Entertainment

Art Beat: Assessing Covid's impact on arts organisations

Notes and musings from the arts scene as it emerges from lockdown by Jane Hardy

The Isle of Enniskillen Samuel Beckett Chess Set is a new permanent public artwork by artist Alan Milligan. Picture by Brian Morrison/PA Wire
The Isle of Enniskillen Samuel Beckett Chess Set is a new permanent public artwork by artist Alan Milligan. Picture by Brian Morrison/PA Wire The Isle of Enniskillen Samuel Beckett Chess Set is a new permanent public artwork by artist Alan Milligan. Picture by Brian Morrison/PA Wire

THIS may get me off arts organisations Christmas card lists, but I think the pandemic nobody wanted has brought one or two unintended cultural benefits.

Not financially, obviously, but one example is the way the art gallery has been transformed.

We've now got time to stand and stare as Covid-19 regs mean admissions are spaced.

So visitors to shows like the Anne Tallentire at The MAC and Portrait of Northern Ireland at Golden Thread can actually see the works. In the past, numbers and institutional greed in the big London (and European) art galleries, meant you didn't get a gander.

Our great Northern Ireland galleries are free, but I recall attending a van Gogh show, about his art and correspondence, 12 years ago at the Royal Academy. I went with my nephew, a fellow fan, and it was like Oxford Circus tube at rush hour.

The virus has gifted us time as well as space and the chance to diversify. Theatre companies like The Lyric, Big Telly, Tinderbox (about to perform Sylvan in the woods) and Derry's Stage Beyond have innovated impressively.

Composer/singer-songwriter Duke Special told me he had been trying new things, including web gigs, and collaborated with fellow musicians unable to earn money via live performance.

That's another thing about this era, it's underlined who are the good guys, in the creative industries and elsewhere.

After visiting the new Wilde and Beckett attractions in Enniskillen, I am pondering literary tourism.

Getting on the trail of great authors leads you to the good, the bad and the frankly depressing.

Visiting Haworth Parsonage, aged about 11 with a parent, I remember tiny, claustrophobic rooms where two of the glorious Bronte sisters - Emily and Anne - died early of consumption. Although I liked the idea of their pet geese called Victoria and Adelaide...

By contrast, Seamus Heaney's Home Place is an uplifting starting point to investigate the Nobel prize winner who made his and our place universal.

I was lucky enough to see a rehearsed reading of Jane Coyle's After Melissa here, with Ruairi Conaghan and Caitriona Hinds in the super-dramatic piece inspired by Lawrence Durrell's work.

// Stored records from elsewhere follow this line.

(** * Simulated betting engine: a shallow embedding and its properties

    The development embeds the simulated betting engine of the dashboard:
    the multi-task engine effect of [SimulatedBetting] with its two passes
    (settlement, placement), the helpers [getNextTargetHeight],
    [checkRuleAlignment], [calculateStreak], [getBeadRowBlocks] and
    [runAIAnalysis], the manual gateway [placeBet] and the task commands.
    From the application around the component it embeds the merge that
    keeps the block window and the heights asked for by the back-fill.
    Two earlier generations of the component are embedded where they
    differ: the placement step of the first multi-task engine (module
    [V3]) and the [placeBet] of the single-strategy component (module
    [V2]).

    Numbers.  Block heights, counters and confidence tiers are integers
    ([Z]).  The ledger and the bankroll hold canonical rationals ([Qc]).
    Where the value computed depends on the rounding of the source's
    arithmetic, the computation is done on IEEE doubles (module [F64], over
    the [spec_float] of the standard library, binary64, round to nearest
    even): the Kelly stake and the bias test of the predictor.  A rational
    enters such a computation as the nearest double and the result comes
    back as its exact value.

    Effects.  React state is passed explicitly: one run of the engine effect
    is a function from the committed state to the next committed state, and
    runs do not overlap.  [Math.random] is an oracle [nat -> Qc] read
    through a counter.

    Records.  Fields that only feed the display are left out: the hash,
    result digit and timestamp of a block; the label, trend rows and dragon
    threshold of a rule; the id, timestamp, rule and task names, result
    glyph and strategy label of a wager; the name and creation time of a
    task.

    The first part holds the definitions, the second part the lemmas. *)

From Stdlib Require Import ZArith QArith Qcanon Qround List String Ascii Bool Lia Lqa.
From Stdlib Require Import SpecFloat Sorted Permutation.
Import ListNotations.

Set Implicit Arguments.

(* ------------------------------------------------------------------ *)
(** ** Numbers *)

Module Num.

Definition ofZ (z : Z) : Qc := Q2Qc (inject_Z z).

(** [x < y] and [x <= y] on numbers, as booleans. *)
Definition ltb (x y : Qc) : bool :=
  match (x ?= y)%Qc with Lt => true | _ => false end.

Definition leb (x y : Qc) : bool := negb (ltb y x).

(** [Math.max], [Math.min], [Math.abs], [Math.floor], [Math.round]. *)
Definition max (x y : Qc) : Qc := if ltb x y then y else x.
Definition min (x y : Qc) : Qc := if ltb y x then y else x.
Definition abs (x : Qc) : Qc := if ltb x 0%Qc then (- x)%Qc else x.
Definition floor (x : Qc) : Qc := ofZ (Qfloor x).
Definition round (x : Qc) : Z := Qfloor (x + Q2Qc (1 # 2))%Qc.

(** [x || d] on numbers: [0] is falsy. *)
Definition orElse (x d : Qc) : Qc := if Qc_eq_dec x 0%Qc then d else x.

End Num.

Notation "x <? y" := (Num.ltb x y) : Qc_scope.
Notation "x <=? y" := (Num.leb x y) : Qc_scope.

(* ------------------------------------------------------------------ *)
(** ** Doubles *)

(** The numbers of the source are IEEE binary64 values.  A double is a
    [spec_float] in canonical form; the operations below return canonical
    values on canonical arguments. *)
Module F64.

Definition prec : Z := 53.
Definition emax : Z := 1024.

Definition float : Type := spec_float.

Definition zero : float := S754_zero false.

(** [+], [-], [*], [/] round to nearest, ties to even. *)
Definition add : float -> float -> float := SFadd prec emax.
Definition sub : float -> float -> float := SFsub prec emax.
Definition mul : float -> float -> float := SFmul prec emax.
Definition div : float -> float -> float := SFdiv prec emax.

(** [<], [<=], [===]: false as soon as one side is [NaN]; [-0 === +0]. *)
Definition ltb (x y : float) : bool := SFltb x y.
Definition leb (x y : float) : bool := SFleb x y.
Definition eqb (x y : float) : bool := SFeqb x y.

Definition isNaN (x : float) : bool :=
  match x with S754_nan => true | _ => false end.

Definition isFinite (x : float) : bool :=
  match x with S754_zero _ | S754_finite _ _ _ => true | _ => false end.

(** The double of an integer and of a decimal literal [n/d]: the nearest
    double, as the parser of number literals gives it. *)
Definition ofZ (z : Z) : float := binary_normalize prec emax z 0 false.

Definition ofQ (n : Z) (d : positive) : float :=
  match n with
  | Z0 => zero
  | Zpos m => div (S754_finite false m 0) (S754_finite false d 0)
  | Zneg m => div (S754_finite true m 0) (S754_finite false d 0)
  end.

Definition ofQc (q : Qc) : float := ofQ (Qnum q) (Qden q).

(** The exact value of a finite double; [NaN] and the infinities have no
    value among the rationals and are sent to [0]. *)
Definition toQ (x : float) : Q :=
  match x with
  | S754_finite s m e =>
      let n := if s then Zneg m else Zpos m in
      match e with
      | Zneg k => n # (2 ^ k)
      | _ => inject_Z (n * 2 ^ e)
      end
  | _ => 0
  end.

Definition toQc (x : float) : Qc := Q2Qc (toQ x).

(** [Math.abs], [Math.floor], [Math.max], [Math.min].  [Math.max] and
    [Math.min] give [NaN] when an argument is [NaN] and order [-0] below
    [+0]. *)
Definition abs (x : float) : float := SFabs x.

Definition floor (x : float) : float :=
  match x with
  | S754_finite s m (Zneg k) =>
      ofZ ((if s then Zneg m else Zpos m) / 2 ^ Zpos k)
  | _ => x
  end.

Definition max (x y : float) : float :=
  match SFcompare x y with
  | None => S754_nan
  | Some Lt => y
  | Some Gt => x
  | Some Eq => match x with S754_zero true => y | _ => x end
  end.

Definition min (x y : float) : float :=
  match SFcompare x y with
  | None => S754_nan
  | Some Lt => x
  | Some Gt => y
  | Some Eq => match x with S754_zero false => y | _ => x end
  end.

(** [x || d] on numbers: [0], [-0] and [NaN] are falsy. *)
Definition orElse (x d : float) : float :=
  match x with
  | S754_zero _ | S754_nan => d
  | _ => x
  end.

(** The place of a double on the line of [<]: the class (infinities at
    [-2] and [2], negative and positive numbers at [-1] and [1], both zeros
    at [0]), then exponent and mantissa, negated for negative numbers. *)
Definition key (x : float) : option (Z * Z * Z) :=
  match x with
  | S754_nan => None
  | S754_infinity true => Some (-2, 0, 0)%Z
  | S754_finite true m e => Some (-1, - e, Zneg m)%Z
  | S754_zero _ => Some (0, 0, 0)%Z
  | S754_finite false m e => Some (1, e, Zpos m)%Z
  | S754_infinity false => Some (2, 0, 0)%Z
  end.

Definition lex (a b : Z * Z * Z) : comparison :=
  let '(a1, a2, a3) := a in
  let '(b1, b2, b3) := b in
  match (a1 ?= b1)%Z with
  | Eq => match (a2 ?= b2)%Z with
          | Eq => (a3 ?= b3)%Z
          | c => c
          end
  | c => c
  end.

End F64.

(* ------------------------------------------------------------------ *)
(** ** Blocks and rules (types.ts) *)

Inductive BlockType := ODD | EVEN.
Inductive SizeType := BIG | SMALL.

Record BlockData := mkBlock {
  height : Z;
  type : BlockType;
  sizeType : SizeType
}.

Record IntervalRule := mkRule {
  rule_id : string;
  value : Z;
  startBlock : Z;
  beadRows : Z
}.

(* ------------------------------------------------------------------ *)
(** ** Rule alignment *)

(** [getNextTargetHeight(currentHeight, step, startBlock)].
    [Math.floor(diff / step)] is floor division, that is [Z.div], because
    [step > 1] on that path. *)
Definition getNextTargetHeight (currentHeight step startBlock : Z) : Z :=
  let offset := startBlock in   (* startBlock || 0 *)
  if (step <=? 1)%Z then (currentHeight + 1)%Z
  else
    let diff := (currentHeight - offset)%Z in
    let nextMultiplier := (diff / step + 1)%Z in
    let nextHeight := (offset + nextMultiplier * step)%Z in
    if (currentHeight <? nextHeight)%Z then nextHeight
    else (nextHeight + step)%Z.

(** [checkRuleAlignment(height, rule)].  The JavaScript [%] truncates
    towards zero: it is [Z.rem]. *)
Definition checkRuleAlignment (h : Z) (rule : IntervalRule) : bool :=
  if (value rule <=? 1)%Z then true
  else if (0 <? startBlock rule)%Z then
    (startBlock rule <=? h)%Z && (Z.rem (h - startBlock rule) (value rule) =? 0)%Z
  else (Z.rem h (value rule) =? 0)%Z.

Definition nextAligned (h : Z) (rule : IntervalRule) : Z :=
  getNextTargetHeight h (value rule) (startBlock rule).

(** The rule of the alignment example: step 20, offset 0. *)
Definition rule20 : IntervalRule := mkRule "20" 20 0 6.

(* ------------------------------------------------------------------ *)
(** ** Wagers, configuration and tasks *)

Inductive BetType := PARITY | SIZE.
Inductive BetTarget := T_ODD | T_EVEN | T_BIG | T_SMALL.
Inductive Status := PENDING | WIN | LOSS.

Inductive StrategyType :=
| MANUAL | MARTINGALE | DALEMBERT | FLAT | FIBONACCI | PAROLI | S1326
| CUSTOM | AI_KELLY.

Inductive AutoTargetMode :=
| FIXED_ODD | FIXED_EVEN | FIXED_BIG | FIXED_SMALL
| FOLLOW_LAST | REVERSE_LAST
| GLOBAL_TREND_DRAGON | GLOBAL_BEAD_DRAGON
| AI_PREDICTION | GLOBAL_AI_FULL_SCAN.

(** The string values of a block's two axes, read as bet targets. *)
Definition ofBlockType (t : BlockType) : BetTarget :=
  match t with ODD => T_ODD | EVEN => T_EVEN end.
Definition ofSizeType (t : SizeType) : BetTarget :=
  match t with BIG => T_BIG | SMALL => T_SMALL end.

Definition BetTarget_eqb (a b : BetTarget) : bool :=
  match a, b with
  | T_ODD, T_ODD | T_EVEN, T_EVEN | T_BIG, T_BIG | T_SMALL, T_SMALL => true
  | _, _ => false
  end.
(** ["%s" % v] *)
Definition fmt_s (v : json) : string :=
  match v with
  | JStr s => s
  | other => py_str other
  end.

(** What [template % v] is for a [str] template: a [unicode] when [v] is
    one, a [str] otherwise. *)
Definition formatted (v : json) (text : string) : pystring :=
  match v with
  | JStr _ => PyUnicode text
  | _ => PyStr text
  end.

(** [os.path.join(a, b)] for a [str] [a] and a loaded [b]: anything but a
    string has no [startswith]; an absolute [b] is the result, and a
    relative [b], being a [unicode], is appended to [a] decoded with the
    default codec. The result is a [unicode]. *)
Definition path_join (a : string) (b : json) : result string :=
  match b with
  | JStr s =>
      if posixpath.startswith_slash s || is_ascii a
      then Ok (posixpath.join a [s])
      else Raise UnicodeDecodeError
  | _ => Raise AttributeError
  end.

Definition new_lists : M unit :=
  fun s => (State [] [] (trace s), Ok tt).

Definition open_w (w : env) (path : string) : M unit :=
  if open_w_ok w path then emit (EvOpenW path) else raise (IOError path).

(** [f.write(chunk)]: nothing of a chunk that cannot be encoded reaches
    the file. *)
Definition write (path : string) (chunk : pystring) : M unit :=
  if encodes chunk then emit (EvWrite path (text_of chunk))
  else raise UnicodeEncodeError.

Definition makedirs (w : env) (path : string) : M unit :=
  emit (EvMakedirs path) ;;
  if makedirs_ok w path then ret tt else raise (OSError path).

Definition check_call (w : env) (argv : list string) : M Z :=
  emit (EvCall argv) ;;
  match gn_result w argv with
  | Exited 0 => ret 0%Z
  | Exited status => raise (CalledProcessError status)
  | SpawnFailed => raise (OSError (hd "" argv))
  end.

Definition build_gn_head : string :=
  nl +:+ "# NOTE: This file is auto-generated by gen.py. Do not edit by hand." +:+ nl
  +:+ nl
  +:+ "group(" +:+ dq +:+ "default" +:+ dq +:+ ") {" +:+ nl
  +:+ "  testonly = true" +:+ nl
  +:+ "  deps = [" +:+ nl
  +:+ "    " +:+ dq +:+ "//packages/mkbootfs" +:+ dq +:+ "," +:+ nl.

Definition build_gn_dep (label : json) : string :=
  nl +:+ "    " +:+ dq +:+ fmt_s label +:+ dq +:+ ",".

Definition build_gn_tail : string :=
  nl +:+ "  ]" +:+ nl +:+ "}" +:+ nl.

Definition depfile_head : string :=
  "user.bootfs: gen/packages/mkbootfs/user.bootfs.manifest".

Definition packages_path_of (w : env) (a : cmdline) : string :=
  abspath w (posixpath.dirname (script_file a)).

Definition base_path_of (w : env) (a : cmdline) : string :=
  abspath w (posixpath.join (packages_path_of w a) [".."]).

Definition outdir_of (a : cmdline) : string :=
  match outdir_arg a with
  | Some o => o
  | None => "out/Debug"
  end.

Definition outdir_path_of (w : env) (a : cmdline) : string :=
  posixpath.join (base_path_of w a) [outdir_of a].

Definition pkg_gen_dir_of (w : env) (a : cmdline) : string :=
  posixpath.join (outdir_path_of w a) ["gen"; "packages"; "mkbootfs"].

Definition manifest_of (w : env) (a : cmdline) : string :=
  posixpath.join (pkg_gen_dir_of w a) ["user.bootfs.manifest"].

Definition depfile_of (w : env) (a : cmdline) : string :=
  posixpath.join (pkg_gen_dir_of w a) ["user.bootfs.d"].

Definition gn_argv (w : env) (a : cmdline) : list string :=
  [ posixpath.join (base_path_of w a) ["buildtools"; "gn"];
    "gen";
    outdir_path_of w a;
    "--root=" +:+ base_path_of w a;
    "--dotfile=" +:+ posixpath.join (base_path_of w a) ["packages"; "dot_gn"];
    "--script-executable=/usr/bin/env" ].

(** The three stages of [main], in the order the script runs them. *)

Definition collect (w : env) (packages_path : string) (configs : list string)
  : M unit :=
  for_each configs
    (fun c => parse_config w (posixpath.join packages_path [c])).
(** * Fresh Eats client UI: the subscription-driven view model of [src/App.js]

    A shallow embedding of the storefront component: start-up configuration,
    the Firestore snapshot listener, the derived view model (available
    products, category filter list, products grouped by category) and the
    rendering dispatch of [renderProductList].

    JavaScript strings are modelled by [string]; one [ascii] stands for one
    UTF-16 code unit, so the model covers category names made of code units
    below 256.  Numbers ([price]) are only stored, never computed with, and
    are carried as rationals. *)

From Stdlib Require Import List String Ascii Bool PeanoNat NArith QArith Lia.
From Stdlib Require Import Sorting.Sorted Sorting.Permutation.
Import ListNotations.
Local Open Scope string_scope.
Local Open Scope list_scope.
Local Open Scope nat_scope.

Set Implicit Arguments.
Set Warnings "-register-all".

(** ** JavaScript primitives the component relies on *)

Module Js.

(** [Boolean(s)] and [if (s)] on a string: only the empty string is falsy. *)
Definition truthy (s : string) : bool := negb (s =? "")%string.

(** [Boolean(v)] on a value that is [undefined] or a string. *)
Definition Boolean (v : option string) : bool :=
  match v with
  | Some s => truthy s
  | None => false
  end.

(** [l.filter(Boolean)] on an array of such values; the survivors are
    non-empty strings. *)
Definition filter_Boolean (l : list (option string)) : list string :=
  flat_map (fun v => match v with
                     | Some s => if Boolean v then [s] else []
                     | None => []
                     end) l.

(** [v || fallback] on a value that is [undefined] or a string. *)
Definition or_else (v : option string) (fallback : string) : string :=
  match v with
  | Some s => if truthy s then s else fallback
  | None => fallback
  end.
(** * Accounting-Tool backend: the metadata store and the agent service

    A shallow embedding of [app/storage.py], [app/agents/schemas.py] and
    [app/services/agent_service.py].

    - Python values that come out of [response.json()] are dynamically typed;
      they are modelled by [Py.value].  A Python [str] is a [string] whose
      characters stand for code points 0..255.
    - Exceptions are modelled by [Py.exn]; a call either returns or raises
      ([Py.outcome]).
    - The SQLite file behind [MetadataStore] is a [Storage.Database]: two
      optional tables, each a list of rows in rowid order together with the
      AUTOINCREMENT counter.
    - Everything the code consults outside itself (the HTTP client and the
      provider's answers, the clock, the file system and the SQLite engine)
      is gathered in [Service.Env];
      the effects of a call (requests issued, database contents) are threaded
      through [Service.World].
    - A coroutine is modelled by the sequence of its effects: every [await]
      of the two operations is waited for before the next statement runs,
      and [asyncio.to_thread] hands back the exception of the function it
      ran.  Calls of [logger] change neither the result nor the store and
      are left out. *)

From Stdlib Require Import ZArith List String Ascii Bool Lia DecimalString.
From Stdlib Require Import DecimalZ DecimalPos.
From Stdlib Require Import Floats.SpecFloat.
Import ListNotations.
#[local] Set Warnings "-register-all".
Local Open Scope string_scope.
Local Open Scope Z_scope.

(* ===================================================================== *)
(** * Python values, strings and exceptions *)
(* ===================================================================== *)

Module Py.

(** ** Strings *)

(** [s[:n]] *)
Fixpoint str_take (n : nat) (s : string) : string :=
  match n, s with
  | O, _ => ""
  | S _, EmptyString => ""
  | S n', String c s' => String c (str_take n' s')
  end.

(** [c.isspace()] for the code points below 256: TAB..CR, FS..US, SPACE,
    NEL (0x85) and NBSP (0xA0). *)
Definition isspace (c : ascii) : bool :=
  let n := Z.of_nat (nat_of_ascii c) in
  ((9 <=? n) && (n <=? 13)) || ((28 <=? n) && (n <=? 32))
  || (n =? 133) || (n =? 160).

Definition str_is_empty (s : string) : bool :=
  match s with EmptyString => true | String _ _ => false end.

(** [c.isascii()] *)
Definition isascii (c : ascii) : bool := Z.of_nat (nat_of_ascii c) <? 128.

(** [c.isascii() and not c.isprintable()]: the control characters 0..31
    and 127. *)
Definition ascii_control (c : ascii) : bool :=
  let n := Z.of_nat (nat_of_ascii c) in
  (n <? 32) || (n =? 127).
(** The view function. The local [start_time] of line 72 shadows the
    module-level one. *)
Definition transcribe_audio (env : Env) (g : Globals) (request : Request)
  : Prog Response :=
  start_time ← call TimeTime;
  match files request !! "file" with
  | None => mret (mkResponse 400 (JObj [("error", JStr "No file provided")]))
  | Some file =>
      if String.eqb (filename file) "" then
        mret (mkResponse 400 (JObj [("error", JStr "No file selected")]))
      else if negb (allowed_file (filename file)) then
        mret (mkResponse 400 (JObj [("error", JStr "File type not allowed")]))
      else
        let filepath := stored_path env file in
        try_except
          (transcribe_audio_try g file filepath start_time)
          (transcribe_audio_except env filepath)
  end.

(** ** [health_check] (app.py, lines 159-185) *)

Definition health_check (env : Env) (g : Globals) : Prog Response :=
  let gpu_info := JObj [
    ("available", JBool (cuda_is_available env));
    ("device_count",
       JNum (if cuda_is_available env then cuda_device_count env else 0));
    ("device_name",
       if cuda_is_available env then JStr (cuda_get_device_name env 0)
       else JNull)] in
  let memory_info :=
    if cuda_is_available env then
      JObj [("allocated", JStr (format_MB env (cuda_memory_allocated env 0)));
            ("cached", JStr (format_MB env (cuda_memory_reserved env 0)))]
    else JObj [] in
  now ← call TimeTime;
  timestamp ← call DatetimeNow;
  mret (mkResponse 200 (JObj [
    ("status", JStr "healthy");
    ("model", JStr "whisper-large");
    ("device", JStr (DEVICE g));
    ("gpu_info", gpu_info);
    ("memory_info", memory_info);
    ("uptime", JNum (now - start_time g));
    ("timestamp", JStr timestamp)])).

(** ** Routing *)

Inductive HttpRequest : Type :=
| POST_transcribe (request : Request)
| GET_health.

Definition dispatch (env : Env) (g : Globals) (r : HttpRequest) : Prog Response :=
  match r with
  | POST_transcribe request => transcribe_audio env g request
  | GET_health => health_check env g
  end.

(** The server process between requests: the module globals and the world. *)
Record Server : Type := mkServer { globals : Globals; world : World }.

(** Serving one request to completion. *)
Definition serve (env : Env) (r : HttpRequest) (s : Server)
  : (Exn + Response) * Server :=
  let '(out, w') := run env (dispatch env (globals s) r) (world s) in
  (out, mkServer (globals s) w').

(** Serving a list of requests one after the other. *)
Fixpoint serve_all (env : Env) (rs : list HttpRequest) (s : Server)
  : list (Exn + Response) * Server :=
  match rs with
  | [] => ([], s)
  | r :: rs' =>
      let '(out, s') := serve env r s in
      let '(outs, s'') := serve_all env rs' s' in
      (out :: outs, s'')
  end.

(** The process right after import: globals from [startup], the world it
    left. An exception during import leaves no server. *)
Definition boot (env : Env) (w : World) : option Server :=
  match run env (startup env) w with
  | (inr g, w') => Some (mkServer g w')
  | (inl _, _) => None
  end.

(** ** The request size limit (app.py, lines 57 and 64) *)

(** [app.config['MAX_CONTENT_LENGTH']] after line 64. *)
Definition app_config_MAX_CONTENT_LENGTH : option Z := Some MAX_CONTENT_LENGTH.

(** What the client gets from [POST /transcribe]. *)
Inductive Outcome : Type :=
| OversizeError
| Handled (r : Response).
(** * PyCosworth: the acquisition loop and the coordinator

    A shallow embedding of [iomodules/SerialIO.py] (demo data generator and
    the per-sensor polling loop) and of the [__main__] block of
    [PyCosworth.py] (worker start-up, the control-queue broadcast and the
    hand-over of samples into the shared ECU data), followed by the
    properties of both.

    Conventions.
    - Python floats are taken as exact rationals ([Qc]); Python ints as [Z].
    - A Python exception is a [Raise]; the state reached when it is raised is
      kept, as the statements executed before it have taken effect.
    - [timeit.default_timer()] is an input: the n-th call of a run returns
      [default_timer n].
    - [multiprocessing.Queue] objects are FIFO lists, [put] appends at the
      tail, [get] removes the head.
    - [time.sleep] only lets the clock advance and has no statement here.
    - Calls of the logger are kept in the coordinator (where a property
      speaks about them) and left out of the acquisition loop, except for
      the one whose argument can raise.
    - [while True] is run for a given number of iterations. *)

From Stdlib Require Import QArith Qcanon.
From stdpp Require Import gmap strings list fin_maps numbers functions.

Local Open Scope Z_scope.

(** ** Exceptions and the state-and-exception monad *)

Inductive exn :=
| KeyError
| IndexError
| ZeroDivisionError
| NameError (name : string).

Inductive Res (A : Type) :=
| Ok (a : A)
| Raise (e : exn).
Arguments Ok {A} a.
Arguments Raise {A} e.

Definition M (S A : Type) : Type := S → Res A * S.

Definition ret {S A} (a : A) : M S A := λ s, (Ok a, s).
Definition raise {S A} (e : exn) : M S A := λ s, (Raise e, s).
Definition bind {S A B} (m : M S A) (f : A → M S B) : M S B :=
  λ s, match m s with
       | (Ok a, s') => f a s'
       | (Raise e, s') => (Raise e, s')
       end.
Definition get {S} : M S S := λ s, (Ok s, s).
Definition modify {S} (f : S → S) : M S unit := λ s, (Ok tt, f s).
Definition lift {S A} (r : Res A) : M S A := λ s, (r, s).

Global Instance M_ret {S} : MRet (M S) := λ A, @ret S A.
Global Instance M_bind {S} : MBind (M S) := λ A B f m, @bind S A B m f.

(** [for x in l: body x] *)
Fixpoint for_each {S A} (l : list A) (body : A → M S unit) : M S unit :=
  match l with
  | [] => ret tt
  | x :: l' => body x ;; for_each l' body
  end.
(** ** The bad-data check *)

Module BadDataProps.
Import Clock ClockVocabulary.

Lemma slice_from_last {A : Type} (n : Z) (l : list A) :
  1 <= n ->
  slice_from (- n) l = skipn (List.length l - Z.to_nat n) l.
Proof.
  intros Hn. unfold slice_from.
  assert ((- n <? 0) = true) as -> by (apply Z.ltb_lt; lia).
  f_equal. lia.
Qed.

Lemma slice_from_short {A : Type} (n : Z) (l : list A) :
  Z.of_nat (List.length l) < n -> slice_from (- n) l = l.
Proof.
  intros Hn. unfold slice_from.
  assert ((- n <? 0) = true) as -> by (apply Z.ltb_lt; lia).
  replace (Z.to_nat (Z.max 0 (- n + Z.of_nat (List.length l)))) with 0%nat by lia.
  reflexivity.
Qed.

Lemma slice_from_nonpositive {A : Type} (n : Z) (l : list A) :
  n <= 0 -> slice_from (- n) l = skipn (Z.to_nat (- n)) l.
Proof.
  intros Hn. unfold slice_from.
  assert ((- n <? 0) = false) as -> by (apply Z.ltb_ge; lia).
  destruct (Z_le_gt_dec (- n) (Z.of_nat (List.length l))) as [Hle|Hgt].
  - now rewrite Z.min_l by exact Hle.
  - rewrite Z.min_r by lia. rewrite Nat2Z.id.
    rewrite skipn_all. symmetry. apply skipn_all2. lia.
Qed.

Lemma all_bad_data_iff (l : list Participant.t) :
  all_bad_data l = true <-> forall q, In q l -> Participant.status q = "bad_data".
Proof.
  unfold all_bad_data, all. rewrite forallb_forall. split.
  - intros H q Hq. apply String.eqb_eq. apply H.
    apply in_map_iff. exists q. now split.
  - intros H b Hb. apply in_map_iff in Hb. destruct Hb as (q & <- & Hq).
    apply String.eqb_eq. now apply H.
Qed.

Returning to Fermanagh, you can channel the author of Waiting for Godot by getting the cool Sam Beckett haircut in the local barbers.

Behind nearly every great writer there's a great English teacher. Declan Lawn, responsible with Adam Patterson for The Salisbury Poisonings and Freegard starring James Norton out next year, has praised Brendan Kennelly who taught him the subject.

The poet, who died this week, was a teacher, academic and keeper of emotional truth, one of Shelley's "unacknowledged legislators". His poem Begin contains the lines:

"Begin to the pageant of queuing girls

the arrogant loneliness of swans in the canal

bridges linking the past and future

old friends passing though with us still."